We recently took our dog for a walk in a park we had only been to a few times. It was a very foggy morning and when we got out of the car, we noticed that it was impossibly hard to see people, dogs etc… anywhere more than 5m away. Her senses were immediately in overdrive, sniffing, scenting the air, ears searching for sounds and stopping and focusing at vague shapes in the fog. She was still responding to my cues but was definitely in a peaked state of arousal. We opted to do some on lead scenting before progressing to some rope play off lead, we did this for around 45mins and went home. Everything was fine, but it wasn’t fine by accident. It could well have been a different story.
So why did it go well? In short awareness. Awareness that our dog is sensitive and can be worried by boisterous dogs and strange people, awareness that the lack of vision would make the issue of strange people and boisterous dogs more scary for her, awareness that playing ball like we usually do could bring her into unexpected contact with these issues, awareness that this park was a newish environment to her so may be more unsettling than a known area, awareness that sniffing/scenting can help her learn about her environment and relax her and awareness that rope play can use her energy while keeping her close by.
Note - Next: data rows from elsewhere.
(** What a successful initialisation leaves. *)
Record agc_ok (Nk : Z) (key : bytes) (tl : Z) (c : aead_aes_gcm_ctx) : Prop := {
  agc_key : enc_key Nk key (ks c);
  agc_block : block (gcm c) = AES_encrypt;
  agc_table : multiples (hash_key (aes_cipher Nk key)) (Htable (gcm c));
  agc_ctr : ctr c = None;
  agc_tl : tag_len c = tl /\ 0 <= tl <= 16;
}.

Lemma init_ok fresh key tl : zlen key = 16 \/ zlen key = 32 -> bytes_ok key -> zlen (rd_key fresh) = 60 -> 0 <= tl <= 16 ->
  exists c, aead_aes_gcm_init fresh key tl true = Some c /\ agc_ok (zlen key / 4) key (if tl =? 0 then 16 else tl) c.
Proof.
  intros HL Hb H60 Htl. set (Nk := zlen key / 4). assert (HNk : key_size Nk) by (unfold Nk; destruct HL as [-> | ->]; unfold key_size; [left|right; right]; done).
  assert (L4 : zlen key = 4 * Nk) by (unfold Nk; destruct HL as [-> | ->]; done).
  destruct (set_encrypt_key_spec Nk key fresh HNk Hb L4 H60) as (rk & E & _). set (k := mk_aes_key rk (Nk + 6)) in *.
  assert (HK : enc_key Nk key k) by (split; [done|split; [done|split; [done|by exists fresh]]]).
  destruct (init_spec_gcm AES_encrypt k (aes_cipher Nk key) (enc_key_block _ _ _ HK)) as (g & Eg & Hg & HT).
  exists (mk_agc k g None (if tl =? 0 then 16 else tl)). split.
  - unfold aead_aes_gcm_init. replace (negb (zlen key * 8 =? 128) && negb (zlen key * 8 =? 256)) with false by (destruct HL as [-> | ->]; done).
    change EVP_AEAD_AES_GCM_TAG_LEN with 16. replace ((if tl =? 0 then 16 else tl) >? 16) with false by (destruct (tl =? 0); lia). cbn [negb].
    change (aes_ctr_set_key fresh true key) with (r ← set_key_with AES_set_encrypt_key AES_encrypt fresh true key; Some (r, @None ctr128_f)).
    unfold set_key_with. replace (zlen key * 8) with (32 * Nk) by lia. rewrite E. cbn [mbind option_bind]. rewrite Eg. cbn [mbind option_bind].
    rewrite u8_small by (unfold is_u; destruct (tl =? 0); lia). reflexivity.
  - split; [exact HK|exact Hg|exact HT|reflexivity|]. cbn [tag_len]. split; [done|destruct (tl =? 0); lia].
Qed.

(** * The laws of an AEAD *)

Section Laws.
Context (Nk : Z) (key : bytes) (tl : Z) (c : aead_aes_gcm_ctx) (nonce : bytes).
Hypothesis Hc : agc_ok Nk key tl c.
Hypothesis Hnonce : bytes_ok nonce /\ zlen nonce < 2 ^ 61.

Local Abbreviation E := (aes_cipher Nk key).
Local Abbreviation h := (hash_key (aes_cipher Nk key)).
Local Abbreviation j0 := (gcm_J0 (hash_key (aes_cipher Nk key)) nonce).

(** The longest text that the counter allows, and additional data below 2^61 bytes. *)
Definition gcm_spec : aead_spec :=
  mk_aead_spec tl (2 ^ 36 - 31) (2 ^ 61) (gctr E j0) (gcm_tag E h j0).

Lemma setiv_aad adb : bytes_ok adb -> zlen adb < 2 ^ 61 ->
  exists c1 c2, CRYPTO_gcm128_setiv (gcm c) (ks c) nonce = Some c1 /\ CRYPTO_gcm128_aad c1 adb = (1, c2) /\
    gcm_aad h E (ks c) j0 [] c1 /\ gcm_aad h E (ks c) j0 adb c2.
Proof using Hc Hnonce.
  intros Hb Hl. destruct Hc as [HK Hblk HT _ _]. destruct Hnonce as [Hn Ln].
  destruct (setiv_ready AES_encrypt (ks c) E (enc_key_block _ _ _ HK) (gcm c) nonce Hblk HT Hn Ln) as (c1 & E1 & H1).
  destruct (aad_ready (ks c) E j0 [] c1 adb H1) as (c2 & E2 & H2); [constructor|done|cbn [length]; lia|]. exists c1, c2. by split_and!.
Qed.

Lemma agc_seal inp in_len out max ad ad_len m : aead_buffers (2 ^ 36 - 31) (2 ^ 61) inp in_len out (in_len + tl) max ad ad_len m ->
  let ct := gctr E j0 (bytes_at m inp in_len) in
  runs (aead_aes_gcm_seal c out max nonce inp in_len ad ad_len) m (within out (in_len + tl)) (fun r m' =>
    r = Some (in_len + tl) /\ bytes_at m' out in_len = ct /\ bytes_at m' (out + in_len) tl = ztake tl (gcm_tag E h j0 (bytes_at m ad ad_len) ct)).
Proof using Hc Hnonce.
  intros [(Hl & Hn & Had) Hm Hi Ho Ha Hal Hap]. pose proof Hc as [HK _ _ Hctr [Htl Htl16]]. destruct Hnonce as [Hnb Hnl].
  set (ct := gctr E j0 _). set (adb := bytes_at m ad ad_len). assert (Hadb : bytes_ok adb) by (by apply bytes_at_ok). assert (Ladb : zlen adb = ad_len) by (unfold adb; rewrite length_bytes_at; lia).
  destruct (setiv_aad adb Hadb ltac:(lia)) as (c1 & c2 & E1 & E2 & H1 & H2). unfold aead_aes_gcm_seal. rewrite Htl, Hctr.
  rewrite !(u64_small (in_len + tl)) by (unfold is_u; lia). replace (in_len + tl <? in_len) with false by lia. replace (max <? in_len + tl) with false by lia.
  apply (runs_some _ _ _ _ _ _ E1).
  eapply runs_bind; [apply runs_load with (Q := fun l m' => l = adb /\ m' = m); done|]. intros ? ? _ _ [-> ->].
  assert (Eaad : exists c3, (if ad_len >? 0 then CRYPTO_gcm128_aad c1 adb else (1, c1)) = (1, c3) /\ gcm_aad h E (ks c) j0 adb c3).
  { destruct (ad_len >? 0) eqn:Ez; [by exists c2|]. exists c1. split; [done|]. assert (Hz : zlen adb = 0) by lia. apply zlen_0 in Hz. by rewrite Hz. }
  destruct Eaad as (c3 & -> & H3). change (1 =? 0) with false. cbv iota.
  assert (B : gcm_buffers inp out in_len m) by (split; [lia|done|done|mapped_tac|lia]).
  eapply runs_bind; [eapply runs_sub; [apply (encrypt_step (ks c) E nonce Hnb adb Hadb [] c3 inp out in_len m); [right; by split|exact B|cbn [length]; lia]|unfold within; lia|intros r m' Hu _ HQ; exact (conj Hu HQ)]|].
  intros ? m1 _ Hm1 (Hu1 & c4 & -> & S & H4). change (1 =? 0) with false. cbv iota. change (fun i => gcm_stream E j0 (zlen (@nil Z) + i)) with (gcm_stream E j0) in *.
  rewrite taken_gctr in H4 by lia. fold ct in H4. cbn [app] in H4. pose proof (streamed_gctr E j0 inp out in_len m m1 ltac:(lia) S) as Hb. fold ct in Hb.
  assert (Hct : bytes_ok ct) by (rewrite <- Hb; by apply bytes_at_ok). assert (Lct : zlen ct = in_len) by (rewrite <- Hb, length_bytes_at; lia).
  destruct (tag_spec AES_encrypt (ks c) E j0 adb ct c4 (enc_key_block _ _ _ HK) (J0_ok E nonce Hnb) (or_introl H4) Hadb Hct ltac:(lia) ltac:(lia)) as [Htag _].
  specialize (Htag tl). rewrite (surjective_pairing (CRYPTO_gcm128_tag c4 tl)), Htag. rewrite Z.min_l by lia. set (tag := gcm_tag E h j0 adb ct) in *.
  destruct (E_block AES_encrypt (ks c) E (enc_key_block _ _ _ HK) j0 (J0_ok E nonce Hnb)) as [_ [HEb LE]].
  assert (Hzt : zlen (ztake tl tag) = tl) by (unfold tag, gcm_tag; rewrite length_ztake, length_xor_bytes, length_be_bytes; lia).
  assert (Htb : bytes_ok (ztake tl tag)) by (apply bytes_ok_ztake, xor_bytes_ok; [apply be_bytes_ok|done]).
  eapply runs_bind; [apply runs_store with (A := within out (in_len + tl)); [done|done|rewrite Hzt; mapped_tac|rewrite Hzt; intros x; unfold within; lia]|].
  rewrite Hzt. intros [] m2 _ Hm2 [Hu2 H2']. apply runs_ret; [done|]. split; [done|]. split.
  - transitivity (bytes_at m1 out in_len); [|exact Hb]. apply (bytes_at_upd _ _ _ _ _ Hu2). intros x. unfold within. lia.
  - by apply bytes_at_eq.
Qed.

Lemma agc_open inp in_len out max ad ad_len m : tl <= in_len -> aead_buffers (2 ^ 36 - 31) (2 ^ 61) inp in_len out (in_len - tl) max ad ad_len m ->
  let ct := bytes_at m inp (in_len - tl) in
  runs (aead_aes_gcm_open c out max nonce inp in_len ad ad_len) m (within out (in_len - tl)) (fun r m' =>
    bytes_at m' out (in_len - tl) = gctr E j0 ct /\
    r = if bool_decide (ztake tl (gcm_tag E h j0 (bytes_at m ad ad_len) ct) = bytes_at m (inp + (in_len - tl)) tl) then Some (in_len - tl) else None).
Proof using Hc Hnonce.
  intros Htin [(Hl & Hn & Had) Hm Hi Ho Ha Hal Hap]. pose proof Hc as [HK _ _ Hctr [Htl Htl16]]. destruct Hnonce as [Hnb Hnl].
  set (pl := in_len - tl) in *. set (ct := bytes_at m inp pl). set (adb := bytes_at m ad ad_len). assert (Hadb : bytes_ok adb) by (by apply bytes_at_ok). assert (Ladb : zlen adb = ad_len) by (unfold adb; rewrite length_bytes_at; lia).
  assert (Hct : bytes_ok ct) by (by apply bytes_at_ok). assert (Lct : zlen ct = pl) by (unfold ct; rewrite length_bytes_at; lia).
  destruct (setiv_aad adb Hadb ltac:(lia)) as (c1 & c2 & E1 & E2 & H1 & H2). unfold aead_aes_gcm_open. rewrite Htl, Hctr. fold pl.
  replace (in_len <? tl) with false by lia. replace (max <? pl) with false by lia.
  apply (runs_some _ _ _ _ _ _ E1).
  eapply runs_bind; [apply runs_load with (Q := fun l m' => l = adb /\ m' = m); done|]. intros ? ? _ _ [-> ->].
  rewrite E2. change (1 =? 0) with false. cbv iota.
  assert (B : gcm_buffers inp out pl m) by (split; [lia|done|mapped_tac|mapped_tac|lia]).
  eapply runs_bind; [eapply runs_sub; [apply (decrypt_step (ks c) E nonce Hnb adb Hadb [] c2 inp out pl m); [right; by split|exact B|cbn [length]; lia]|done|intros r m' Hu _ HQ; exact (conj Hu HQ)]|].
  intros ? m1 _ Hm1 (Hu1 & c4 & -> & S & H4). change (1 =? 0) with false. cbv iota. change (fun i => gcm_stream E j0 (zlen (@nil Z) + i)) with (gcm_stream E j0) in *.
  change (taken dec_taken m inp pl _) with ct in H4. cbn [app] in H4. pose proof (streamed_gctr E j0 inp out pl m m1 ltac:(lia) S) as Hb. fold ct in Hb.
  destruct (tag_spec AES_encrypt (ks c) E j0 adb ct c4 (enc_key_block _ _ _ HK) (J0_ok E nonce Hnb) (or_introl H4) Hadb Hct ltac:(lia) ltac:(lia)) as [Htag _].
  specialize (Htag tl). rewrite (surjective_pairing (CRYPTO_gcm128_tag c4 tl)), Htag. rewrite Z.min_l by lia. set (tag := gcm_tag E h j0 adb ct) in *.
  destruct (E_block AES_encrypt (ks c) E (enc_key_block _ _ _ HK) j0 (J0_ok E nonce Hnb)) as [_ [HEb LE]].
  assert (Hzt : zlen (ztake tl tag) = tl) by (unfold tag, gcm_tag; rewrite length_ztake, length_xor_bytes, length_be_bytes; lia). clearbody tag. clear Htag.
  eapply runs_bind; [apply runs_load with (Q := fun l m' => l = bytes_at m (inp + pl) tl /\ m' = m1); [done|mapped_tac|]|].
  { split; [|done]. apply (bytes_at_upd _ _ _ _ _ Hu1). intros x. unfold within. lia. }
  intros ? ? _ _ [-> ->]. assert (Hbl : zlen (bytes_at m (inp + pl) tl) = tl) by (rewrite length_bytes_at; lia).
  pose proof (CRYPTO_memcmp_eq (ztake tl tag) (bytes_at m (inp + pl) tl) tl ltac:(lia) ltac:(lia)) as Hcm. rewrite (ztake_all tl (ztake tl tag)), (ztake_all tl (bytes_at _ _ _)) in Hcm by lia.
  case_bool_decide as Hd; destruct (CRYPTO_memcmp (ztake tl tag) (bytes_at m (inp + pl) tl) tl =? 0) eqn:Ez; cbn [negb]; apply runs_ret; try done; exfalso;
    [apply Hcm in Hd|apply Hd, Hcm]; lia.
Qed.
Lemma EncodeBlock_loop_spec fuel dst src ret : bytes_ok src -> (length src <= fuel)%nat ->
  0 <= ret -> ret + zlen (b64 src) < 2 ^ 64 ->
  forall rest, EncodeBlock_loop fuel dst (src ++ rest) (zlen src) ret =
    (dst ++ b64 src, ret + zlen (b64 src)).
Proof.
  revert dst src ret. induction fuel as [|fuel IH]; intros dst src ret Hok Hf Hr Hret rest.
  { destruct src; [|cbn in Hf; lia]. cbn. by rewrite app_nil_r, Z.add_0_r. }
  cbn [EncodeBlock_loop].
  destruct src as [|a [|b [|c src]]].
  - cbn. by rewrite app_nil_r, Z.add_0_r.
  - unfold bytes_ok in Hok. rewrite !Forall_cons_iff in Hok.
    pose proof (lor_word3 a 0 0 ltac:(apply Hok) ltac:(split; lia) ltac:(split; lia)) as Hw.
    rewrite (Z.lor_0_r (Z.lor _ _)) in Hw. change (u32 (Z.shiftl 0 8)) with 0 in Hw. rewrite Z.lor_0_r in Hw.
    pose proof (conv_sextets _ (be_val_3 a 0 0 ltac:(apply Hok) ltac:(split; lia) ltac:(split; lia))) as (E0 & E1 & _).
    cbn [length]. change (Z.of_nat 1 =? 0) with false. change (Z.of_nat 1 >=? 3) with false.
    change (Z.of_nat 1 =? 2) with false. change (Z.of_nat 1 =? 1) with true. cbn iota.
    change (zget ([a] ++ rest) 0) with a. rewrite Hw, E0, E1.
    rewrite u64_small by (split; [lia|]; rewrite length_b64 in Hret; cbn [length] in Hret; lia).
    destruct fuel; reflexivity.
  - unfold bytes_ok in Hok. rewrite !Forall_cons_iff in Hok.
    pose proof (lor_word3 a b 0 ltac:(apply Hok) ltac:(apply Hok) ltac:(split; lia)) as Hw. rewrite Z.lor_0_r in Hw.
    pose proof (conv_sextets _ (be_val_3 a b 0 ltac:(apply Hok) ltac:(apply Hok) ltac:(split; lia))) as (E0 & E1 & E2 & _).
    cbn [length]. change (Z.of_nat 2 =? 0) with false. change (Z.of_nat 2 >=? 3) with false.
    change (Z.of_nat 2 =? 2) with true. change (Z.of_nat 2 =? 1) with false. cbn iota.
    change (zget ([a; b] ++ rest) 0) with a. change (zget ([a; b] ++ rest) 1) with b. rewrite Hw, E0, E1, E2.
    rewrite u64_small by (split; [lia|]; rewrite length_b64 in Hret; cbn [length] in Hret; lia).
    destruct fuel; reflexivity.
  - unfold bytes_ok in Hok. rewrite !Forall_cons_iff in Hok. destruct Hok as (Ha & Hb & Hc & Hok).
    pose proof (lor_word3 a b c Ha Hb Hc) as Hw.
    pose proof (conv_sextets _ (be_val_3 a b c Ha Hb Hc)) as (E0 & E1 & E2 & E3).
    assert (Hlen : zlen (b64 (a :: b :: c :: src)) = 4 + zlen (b64 src)) by (cbn [b64 app length]; lia).
    rewrite Hlen in *. cbn [length app] in *. rewrite (proj2 (Z.eqb_neq _ 0)) by lia.
    rewrite (proj2 (Z.geb_le _ 3)) by lia.
    change (zget (a :: b :: c :: src ++ rest) 0) with a.
    change (zget (a :: b :: c :: src ++ rest) 1) with b.
    change (zget (a :: b :: c :: src ++ rest) 2) with c.
    rewrite Hw, E0, E1, E2, E3, u64_small by (split; lia).
    change (zdrop 3 (a :: b :: c :: src ++ rest)) with (src ++ rest).
    replace (Z.of_nat (S (S (S (length src)))) - 3) with (zlen src) by lia.
    rewrite IH by (done || lia). cbn [b64]. by rewrite <- app_assoc, <- Z.add_assoc.
Qed.

Lemma EVP_EncodeBlock_spec src rest : bytes_ok src -> zlen (b64 src) < 2 ^ 64 ->
  EVP_EncodeBlock (src ++ rest) (zlen src) = (b64 src ++ [0], zlen (b64 src)).
Proof.
  intros Hok Hl. unfold EVP_EncodeBlock. by rewrite EncodeBlock_loop_spec by (done || lia).
Qed.

Lemma b64_lines_fuel n m l : (length l <= n)%nat -> (length l <= m)%nat -> b64_lines n l = b64_lines m l.
Proof.
  revert m l. induction n as [|n IH]; intros m l Hn Hm.
  - destruct l; [|cbn in Hn; lia]. by destruct m.
  - destruct l as [|x l]; [by destruct m|]. destruct m as [|m]; [cbn in Hm; lia|].
    cbn [b64_lines]. do 2 f_equal. cbn [length] in *. apply IH; zlia.
Qed.
(* ===== verification/Stack.v ===== *)
(** Stacks of pointers: crypto/stack/stack.c, against a list. Pointers are integers,
    0 is NULL; what they point to only matters to the comparison function. *)

From Stdlib Require Import ZArith Lia.
From stdpp Require Import base list option sorting.
From S2P Require Import Prelude.

(** * The parts of the C library the stack calls *)

(** [qsort] and [bsearch] as the C standard describes them, for a comparison
    function that is a total preorder: the result is a permutation in ascending
    order, and a search of an array in ascending order gives the index of a match,
    if there is one. Equal elements end up in any order. *)
Definition comparison_ok (f : Z -> Z -> Z) : Prop :=
  (forall x y, f x y <= 0 <-> 0 <= f y x) /\ (forall x y z, f x y <= 0 -> f y z <= 0 -> f x z <= 0).

Definition ascending (f : Z -> Z -> Z) : list Z -> Prop := StronglySorted (fun x y => f x y <= 0).

Class StdSort := {
  qsort : (Z -> Z -> Z) -> list Z -> list Z;
  bsearch : (Z -> Z -> Z) -> Z -> list Z -> option Z;
  qsort_perm : forall f l, Permutation (qsort f l) l;
  qsort_ascending : forall f l, comparison_ok f -> ascending f (qsort f l);
  bsearch_match : forall f p l i, comparison_ok f -> ascending f l -> bsearch f p l = Some i ->
    0 <= i < zlen l /\ f p (zget l i) = 0;
  bsearch_none : forall f p l, comparison_ok f -> ascending f l -> bsearch f p l = None ->
    Forall (fun x => f p x <> 0) l
}.

(** [malloc] and [realloc] for arrays of pointers, 8 bytes each: the contents of a
    new block are arbitrary. *)
Abbreviation allocator := (Z -> option (list Z)).

Definition alloc_ok (malloc : allocator) : Prop :=
  forall n b, malloc n = Some b -> zlen b = n / 8.

Definition realloc (malloc : allocator) (old : list Z) (n : Z) : option (list Z) :=
  match malloc n with
  | None => None
  | Some b => Some (ztake (n / 8) old ++ zdrop (zlen old) b)
  end.

Definition NULL := 0.

(** A comparison function is known by its address. *)
Abbreviation cmp_ptr := (option positive).

Record STACK := mk_STACK {
  num : Z;
  data : list Z;
  sorted : bool;
  num_alloc : Z;
  comp : cmp_ptr
}.

Definition set_data (sk : STACK) (x : list Z) : STACK :=
  mk_STACK (num sk) x (sorted sk) (num_alloc sk) (comp sk).
Definition set_num (sk : STACK) (n : Z) : STACK :=
  mk_STACK n (data sk) (sorted sk) (num_alloc sk) (comp sk).

Section Stack.
  Context {S : StdSort}.
  Variable malloc : allocator.
  Variable comp_of : positive -> Z -> Z -> Z.

Definition kMinSize := 4.

(** * Operations *)

(** [malloc_ok] says whether the allocation of the structure succeeds. *)
Definition sk_new (malloc_ok : bool) (comp : cmp_ptr) : option STACK :=
  if negb malloc_ok then None
  else
    match malloc (8 * kMinSize) with
    | None => None
    | Some _ => Some (mk_STACK 0 (zrepeat kMinSize 0) false kMinSize comp)
    end.

Definition sk_new_null (malloc_ok : bool) : option STACK := sk_new malloc_ok None.

Definition sk_num (sk : option STACK) : Z :=
  match sk with
  | None => 0
  | Some sk => num sk
  end.

Definition sk_zero (sk : STACK) : STACK :=
  if num sk =? 0 then sk
  else mk_STACK 0 (zsplice (data sk) 0 (zrepeat (num sk) 0)) false (num_alloc sk) (comp sk).

Definition sk_value (sk : option STACK) (i : Z) : Z :=
  match sk with
  | None => NULL
  | Some sk => if i >=? num sk then NULL else zget (data sk) i
  end.

Definition sk_set (sk : STACK) (i value : Z) : Z * STACK :=
  if i >=? num sk then (NULL, sk)
  else (value, set_data sk (zsplice (data sk) i [value])).

(** The pointers passed to [func], in order. *)
Definition sk_pop_free (sk : option STACK) : list Z :=
  match sk with
  | None => []
  | Some sk => List.filter (fun p => negb (p =? NULL)) (ztake (num sk) (data sk))
  end.

(** The test on a new size: did it, or the size of the array in bytes, overflow? *)
Definition overflows (num_alloc new_alloc : Z) : bool :=
  (new_alloc <? num_alloc) || negb (u64 (new_alloc * 8) / 8 =? new_alloc).

(** The size of the new allocation, in pointers: doubled, or one more if the
    doubling overflows; [None] if that does too. *)
Definition grow (num_alloc : Z) : option Z :=
  let new_alloc := u64 (Z.shiftl num_alloc 1) in
  let new_alloc := if overflows num_alloc new_alloc then u64 (num_alloc + 1) else new_alloc in
  if overflows num_alloc new_alloc then None else Some new_alloc.

Definition sk_insert (sk : STACK) (p where_ : Z) : Z * STACK :=
  let room :=
    if num_alloc sk <=? u64 (num sk + 1) then
      match grow (num_alloc sk) with
      | None => None
      | Some new_alloc =>
          match realloc malloc (data sk) (u64 (new_alloc * 8)) with
          | None => None
          | Some d => Some (mk_STACK (num sk) d (sorted sk) new_alloc (comp sk))
          end
      end
    else Some sk in
  match room with
  | None => (0, sk)
  | Some sk =>
      let d :=
        if where_ >=? num sk then zsplice (data sk) (num sk) [p]
        else
          let d := zsplice (data sk) (where_ + 1)
                     (ztake (num sk - where_) (zdrop where_ (data sk))) in
          zsplice d where_ [p] in
      let n := u64 (num sk + 1) in
      (n, mk_STACK n d false (num_alloc sk) (comp sk))
  end.

Definition sk_delete (sk : STACK) (where_ : Z) : Z * STACK :=
  if where_ >=? num sk then (NULL, sk)
  else
    let ret := zget (data sk) where_ in
    let d :=
      if negb (where_ =? num sk - 1) then
        zsplice (data sk) where_ (ztake (num sk - where_ - 1) (zdrop (where_ + 1) (data sk)))
      else data sk in
    (ret, set_num (set_data sk d) (num sk - 1)).

(** The loop that looks for a pointer from index [i]. *)
Fixpoint find_ptr (fuel : nat) (sk : STACK) (p i : Z) : option Z :=
  match fuel with
  | O => None
  | Datatypes.S fuel =>
      if i <? num sk then
        if zget (data sk) i =? p then Some i else find_ptr fuel sk p (i + 1)
      else None
  end.

Definition sk_delete_ptr (sk : STACK) (p : Z) : Z * STACK :=
  match find_ptr (Z.to_nat (num sk)) sk p 0 with
  | Some i => sk_delete sk i
  | None => (NULL, sk)
  end.

Definition sk_sort (sk : STACK) : STACK :=
  match comp sk with
  | None => sk
  | Some c =>
      if sorted sk then sk
      else
        let d := zsplice (data sk) 0 (qsort (comp_of c) (ztake (num sk) (data sk))) in
        mk_STACK (num sk) d true (num_alloc sk) (comp sk)
  end.

(** [while (idx > 0 && comp(p, data[idx - 1]) == 0) idx--]. *)
Fixpoint first_match (f : Z -> Z -> Z) (d : list Z) (p : Z) (idx : nat) : Z :=
  match idx with
  | O => 0
  | Datatypes.S i => if f p (zget d (Z.of_nat i)) =? 0 then first_match f d p i else Z.of_nat idx
  end.

(** [Some] index for the return value 1; the search may sort the stack. *)
Definition sk_find (sk : STACK) (p : Z) : option Z * STACK :=
  match comp sk with
  | None => (find_ptr (Z.to_nat (num sk)) sk p 0, sk)
  | Some c =>
      if p =? NULL then (None, sk)
      else
        let sk := sk_sort sk in
        match bsearch (comp_of c) p (ztake (num sk) (data sk)) with
        | None => (None, sk)
        | Some idx => (Some (first_match (comp_of c) (data sk) p (Z.to_nat idx)), sk)
        end
  end.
Small things can play a big role when training and interacting with your dog. The more you are aware of your surroundings and the impact they can have the better you will be at adapting your training and ensuring your dog has a good outcome. In this case, we made some adaptations to how we interacted with our dog, but for dogs with more complex issues the solution may have simply been to turn around and go somewhere where the dog was comfortable and confident. Recognising the situation and responding appropriately for your dog’s needs is an important part of training, especially with fear based issues.
The difference between a park and a park on a foggy day can be huge but there are also so many other scenarios that can vary in their intensity. So next time you’re out with your dog what potential issues will you be looking out for and what will you do to address them?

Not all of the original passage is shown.